Gondola cable cars:
The Davos-Klosters region offers varied runs for all ability levels. Most of the more demanding runs are at lower elevations, within the trees, where the valley sides are steepest. In all, there are five distinct ski areas, each served by an extensive lift system.
The largest and busiest is Parsenn, which peaks at the 2,844m (9,331ft). From here, a 12km-long (7.5-mile), 2,034m (6,673ft) descent runs to Küblis, but this is only navigable when the snow cover is at its most extensive. This is a historic ski route and one of the first to be completed by the earliest downhill skiers, long before the arrival of the whirring ski lifts . Meanwhile the Jakobshorn, across the valley, is favoured by snowboarders and has halfpipe and snowboard parks.

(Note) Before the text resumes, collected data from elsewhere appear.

Definition set_i_dev (v : Z) (s : inode) : inode :=
  mkInode v (i_inum s) (i_ref s) (i_lock s) (i_valid s) (i_type s) (i_major s) (i_minor s) (i_nlink s) (i_size s) (i_addrs s).
Definition set_i_inum (v : Z) (s : inode) : inode :=
  mkInode (i_dev s) v (i_ref s) (i_lock s) (i_valid s) (i_type s) (i_major s) (i_minor s) (i_nlink s) (i_size s) (i_addrs s).
Definition set_i_ref (v : Z) (s : inode) : inode :=
  mkInode (i_dev s) (i_inum s) v (i_lock s) (i_valid s) (i_type s) (i_major s) (i_minor s) (i_nlink s) (i_size s) (i_addrs s).
Definition set_i_lock (v : sleeplock) (s : inode) : inode :=
  mkInode (i_dev s) (i_inum s) (i_ref s) v (i_valid s) (i_type s) (i_major s) (i_minor s) (i_nlink s) (i_size s) (i_addrs s).
Definition set_i_valid (v : bool) (s : inode) : inode :=
  mkInode (i_dev s) (i_inum s) (i_ref s) (i_lock s) v (i_type s) (i_major s) (i_minor s) (i_nlink s) (i_size s) (i_addrs s).
Definition set_i_type (v : Z) (s : inode) : inode :=
  mkInode (i_dev s) (i_inum s) (i_ref s) (i_lock s) (i_valid s) v (i_major s) (i_minor s) (i_nlink s) (i_size s) (i_addrs s).
Definition set_i_major (v : Z) (s : inode) : inode :=
  mkInode (i_dev s) (i_inum s) (i_ref s) (i_lock s) (i_valid s) (i_type s) v (i_minor s) (i_nlink s) (i_size s) (i_addrs s).
Definition set_i_minor (v : Z) (s : inode) : inode :=
  mkInode (i_dev s) (i_inum s) (i_ref s) (i_lock s) (i_valid s) (i_type s) (i_major s) v (i_nlink s) (i_size s) (i_addrs s).
Definition set_i_nlink (v : Z) (s : inode) : inode :=
  mkInode (i_dev s) (i_inum s) (i_ref s) (i_lock s) (i_valid s) (i_type s) (i_major s) (i_minor s) v (i_size s) (i_addrs s).
Definition set_i_size (v : Z) (s : inode) : inode :=
  mkInode (i_dev s) (i_inum s) (i_ref s) (i_lock s) (i_valid s) (i_type s) (i_major s) (i_minor s) (i_nlink s) v (i_addrs s).
Definition set_i_addrs (v : list Z) (s : inode) : inode :=
  mkInode (i_dev s) (i_inum s) (i_ref s) (i_lock s) (i_valid s) (i_type s) (i_major s) (i_minor s) (i_nlink s) (i_size s) v.

(** The disk behind [virtio_disk_rw]: its blocks, and the history of the writes it has completed *)
Record diskst : Type := mkDisk {
  d_blocks : Z -> list Z;  (* block number to contents *)
  d_writes : list (Z * list Z)  (* completed writes, latest first *)
}.

Definition set_d_blocks (v : Z -> list Z) (s : diskst) : diskst :=
  mkDisk v (d_writes s).
Definition set_d_writes (v : list (Z * list Z)) (s : diskst) : diskst :=
  mkDisk (d_blocks s) v.

(** [struct proc] of proc.h *)
Record procst : Type := mkProc {
  p_state : procstate;
  p_chan : option chan;  (* if Some, sleeping on chan *)
  p_killed : bool;
  p_xstate : Z;
  p_pid : Z;
  p_parent : option nat;
  p_kstack : Z;
  p_context : Z * Z;  (* context.ra and context.sp *)
  p_sz : Z;
  p_pagetable : Z;
  p_trapframe : Z;
  p_ofile : list (option nat);
  p_cwd : option nat;
  p_name : list Z
}.

Definition set_p_state (v : procstate) (s : procst) : procst :=
  mkProc v (p_chan s) (p_killed s) (p_xstate s) (p_pid s) (p_parent s) (p_kstack s) (p_context s) (p_sz s) (p_pagetable s) (p_trapframe s) (p_ofile s) (p_cwd s) (p_name s).
Definition set_p_chan (v : option chan) (s : procst) : procst :=
  mkProc (p_state s) v (p_killed s) (p_xstate s) (p_pid s) (p_parent s) (p_kstack s) (p_context s) (p_sz s) (p_pagetable s) (p_trapframe s) (p_ofile s) (p_cwd s) (p_name s).
Definition set_p_killed (v : bool) (s : procst) : procst :=
  mkProc (p_state s) (p_chan s) v (p_xstate s) (p_pid s) (p_parent s) (p_kstack s) (p_context s) (p_sz s) (p_pagetable s) (p_trapframe s) (p_ofile s) (p_cwd s) (p_name s).
Definition set_p_xstate (v : Z) (s : procst) : procst :=
  mkProc (p_state s) (p_chan s) (p_killed s) v (p_pid s) (p_parent s) (p_kstack s) (p_context s) (p_sz s) (p_pagetable s) (p_trapframe s) (p_ofile s) (p_cwd s) (p_name s).
Definition set_p_pid (v : Z) (s : procst) : procst :=
  mkProc (p_state s) (p_chan s) (p_killed s) (p_xstate s) v (p_parent s) (p_kstack s) (p_context s) (p_sz s) (p_pagetable s) (p_trapframe s) (p_ofile s) (p_cwd s) (p_name s).
Definition set_p_parent (v : option nat) (s : procst) : procst :=
  mkProc (p_state s) (p_chan s) (p_killed s) (p_xstate s) (p_pid s) v (p_kstack s) (p_context s) (p_sz s) (p_pagetable s) (p_trapframe s) (p_ofile s) (p_cwd s) (p_name s).
Definition set_p_kstack (v : Z) (s : procst) : procst :=
  mkProc (p_state s) (p_chan s) (p_killed s) (p_xstate s) (p_pid s) (p_parent s) v (p_context s) (p_sz s) (p_pagetable s) (p_trapframe s) (p_ofile s) (p_cwd s) (p_name s).
Definition set_p_context (v : Z * Z) (s : procst) : procst :=
  mkProc (p_state s) (p_chan s) (p_killed s) (p_xstate s) (p_pid s) (p_parent s) (p_kstack s) v (p_sz s) (p_pagetable s) (p_trapframe s) (p_ofile s) (p_cwd s) (p_name s).
Definition set_p_sz (v : Z) (s : procst) : procst :=
  mkProc (p_state s) (p_chan s) (p_killed s) (p_xstate s) (p_pid s) (p_parent s) (p_kstack s) (p_context s) v (p_pagetable s) (p_trapframe s) (p_ofile s) (p_cwd s) (p_name s).
Definition set_p_pagetable (v : Z) (s : procst) : procst :=
  mkProc (p_state s) (p_chan s) (p_killed s) (p_xstate s) (p_pid s) (p_parent s) (p_kstack s) (p_context s) (p_sz s) v (p_trapframe s) (p_ofile s) (p_cwd s) (p_name s).
Definition set_p_trapframe (v : Z) (s : procst) : procst :=
  mkProc (p_state s) (p_chan s) (p_killed s) (p_xstate s) (p_pid s) (p_parent s) (p_kstack s) (p_context s) (p_sz s) (p_pagetable s) v (p_ofile s) (p_cwd s) (p_name s).
Definition set_p_ofile (v : list (option nat)) (s : procst) : procst :=
  mkProc (p_state s) (p_chan s) (p_killed s) (p_xstate s) (p_pid s) (p_parent s) (p_kstack s) (p_context s) (p_sz s) (p_pagetable s) (p_trapframe s) v (p_cwd s) (p_name s).
Definition set_p_cwd (v : option nat) (s : procst) : procst :=
  mkProc (p_state s) (p_chan s) (p_killed s) (p_xstate s) (p_pid s) (p_parent s) (p_kstack s) (p_context s) (p_sz s) (p_pagetable s) (p_trapframe s) (p_ofile s) v (p_name s).
Definition set_p_name (v : list Z) (s : procst) : procst :=
  mkProc (p_state s) (p_chan s) (p_killed s) (p_xstate s) (p_pid s) (p_parent s) (p_kstack s) (p_context s) (p_sz s) (p_pagetable s) (p_trapframe s) (p_ofile s) (p_cwd s) v.

(** [struct file] of file.h *)
Record filest : Type := mkFile {
  f_type : filetype;
  f_ref : Z;  (* reference count *)
  f_readable : bool;
  f_writable : bool;
  f_pipe : Z;  (* FD_PIPE: the page of the pipe *)
  f_ip : nat;  (* FD_INODE and FD_DEVICE: index in itable *)
  f_off : Z;  (* FD_INODE *)
  f_major : Z  (* FD_DEVICE *)
}.

Definition set_f_type (v : filetype) (s : filest) : filest :=
  mkFile v (f_ref s) (f_readable s) (f_writable s) (f_pipe s) (f_ip s) (f_off s) (f_major s).
Definition set_f_ref (v : Z) (s : filest) : filest :=
  mkFile (f_type s) v (f_readable s) (f_writable s) (f_pipe s) (f_ip s) (f_off s) (f_major s).
Definition set_f_readable (v : bool) (s : filest) : filest :=
  mkFile (f_type s) (f_ref s) v (f_writable s) (f_pipe s) (f_ip s) (f_off s) (f_major s).
Definition set_f_writable (v : bool) (s : filest) : filest :=
  mkFile (f_type s) (f_ref s) (f_readable s) v (f_pipe s) (f_ip s) (f_off s) (f_major s).
Definition set_f_pipe (v : Z) (s : filest) : filest :=
  mkFile (f_type s) (f_ref s) (f_readable s) (f_writable s) v (f_ip s) (f_off s) (f_major s).
Definition set_f_ip (v : nat) (s : filest) : filest :=
  mkFile (f_type s) (f_ref s) (f_readable s) (f_writable s) (f_pipe s) v (f_off s) (f_major s).
Definition set_f_off (v : Z) (s : filest) : filest :=
  mkFile (f_type s) (f_ref s) (f_readable s) (f_writable s) (f_pipe s) (f_ip s) v (f_major s).
Definition set_f_major (v : Z) (s : filest) : filest :=
  mkFile (f_type s) (f_ref s) (f_readable s) (f_writable s) (f_pipe s) (f_ip s) (f_off s) v.

(** [struct pipe] of pipe.c *)
Record pipest : Type := mkPipe {
  pi_data : list Z;  (* PIPESIZE bytes *)
  pi_nread : Z;  (* number of bytes read *)
  pi_nwrite : Z;  (* number of bytes written *)
  pi_readopen : bool;
  pi_writeopen : bool
}.

Definition set_pi_data (v : list Z) (s : pipest) : pipest :=
  mkPipe v (pi_nread s) (pi_nwrite s) (pi_readopen s) (pi_writeopen s).
Definition set_pi_nread (v : Z) (s : pipest) : pipest :=
  mkPipe (pi_data s) v (pi_nwrite s) (pi_readopen s) (pi_writeopen s).
Definition set_pi_nwrite (v : Z) (s : pipest) : pipest :=
  mkPipe (pi_data s) (pi_nread s) v (pi_readopen s) (pi_writeopen s).
Definition set_pi_readopen (v : bool) (s : pipest) : pipest :=
  mkPipe (pi_data s) (pi_nread s) (pi_nwrite s) v (pi_writeopen s).
Definition set_pi_writeopen (v : bool) (s : pipest) : pipest :=
  mkPipe (pi_data s) (pi_nread s) (pi_nwrite s) (pi_readopen s) v.

(** The variable [cons] of console.c *)
Record consst : Type := mkCons {
  cons_buf : list Z;  (* INPUT_BUF_SIZE bytes *)
  cons_r : Z;  (* read index *)
  cons_w : Z;  (* write index *)
  cons_e : Z  (* edit index *)
}.

Definition set_cons_buf (v : list Z) (s : consst) : consst :=
  mkCons v (cons_r s) (cons_w s) (cons_e s).
Definition set_cons_r (v : Z) (s : consst) : consst :=
  mkCons (cons_buf s) v (cons_w s) (cons_e s).
Definition set_cons_w (v : Z) (s : consst) : consst :=
  mkCons (cons_buf s) (cons_r s) v (cons_e s).
Definition set_cons_e (v : Z) (s : consst) : consst :=
  mkCons (cons_buf s) (cons_r s) (cons_w s) v.

(** The variables of uart.c, and the device registers behind them *)
Record uartst : Type := mkUart {
  uart_tx_buf : list Z;  (* UART_TX_BUF_SIZE bytes *)
  uart_tx_w : Z;
  uart_tx_r : Z;
  uart_lsr : list bool;  (* device: LSR_TX_IDLE at the coming reads of LSR, set from then on *)
  uart_rx : list Z;  (* device: bytes waiting in RHR *)
  uart_out : list Z;  (* device: bytes written to THR, latest first *)
  uart_regs : list (Z * Z)  (* device: writes to the configuration registers, latest first *)
}.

Both the Parsenn and Jakobshorn ski areas are suited to beginners, with gentle nursery slopes and easy intermediate runs; while the slightly more advanced can make the most of the Rinerhorn and Pischa domains, with their handful of ungroomed runs.
Off piste, it's possible for experienced ski tourers to ski as far as Arosa, but this is a major undertaking, entailing three hours of hiking and a three-hour return by train.
The ski season in Davos runs from mid-November until the end of April and thanks to its high-altitude slopes it is normally one of the more snowsure destinations in the Alps.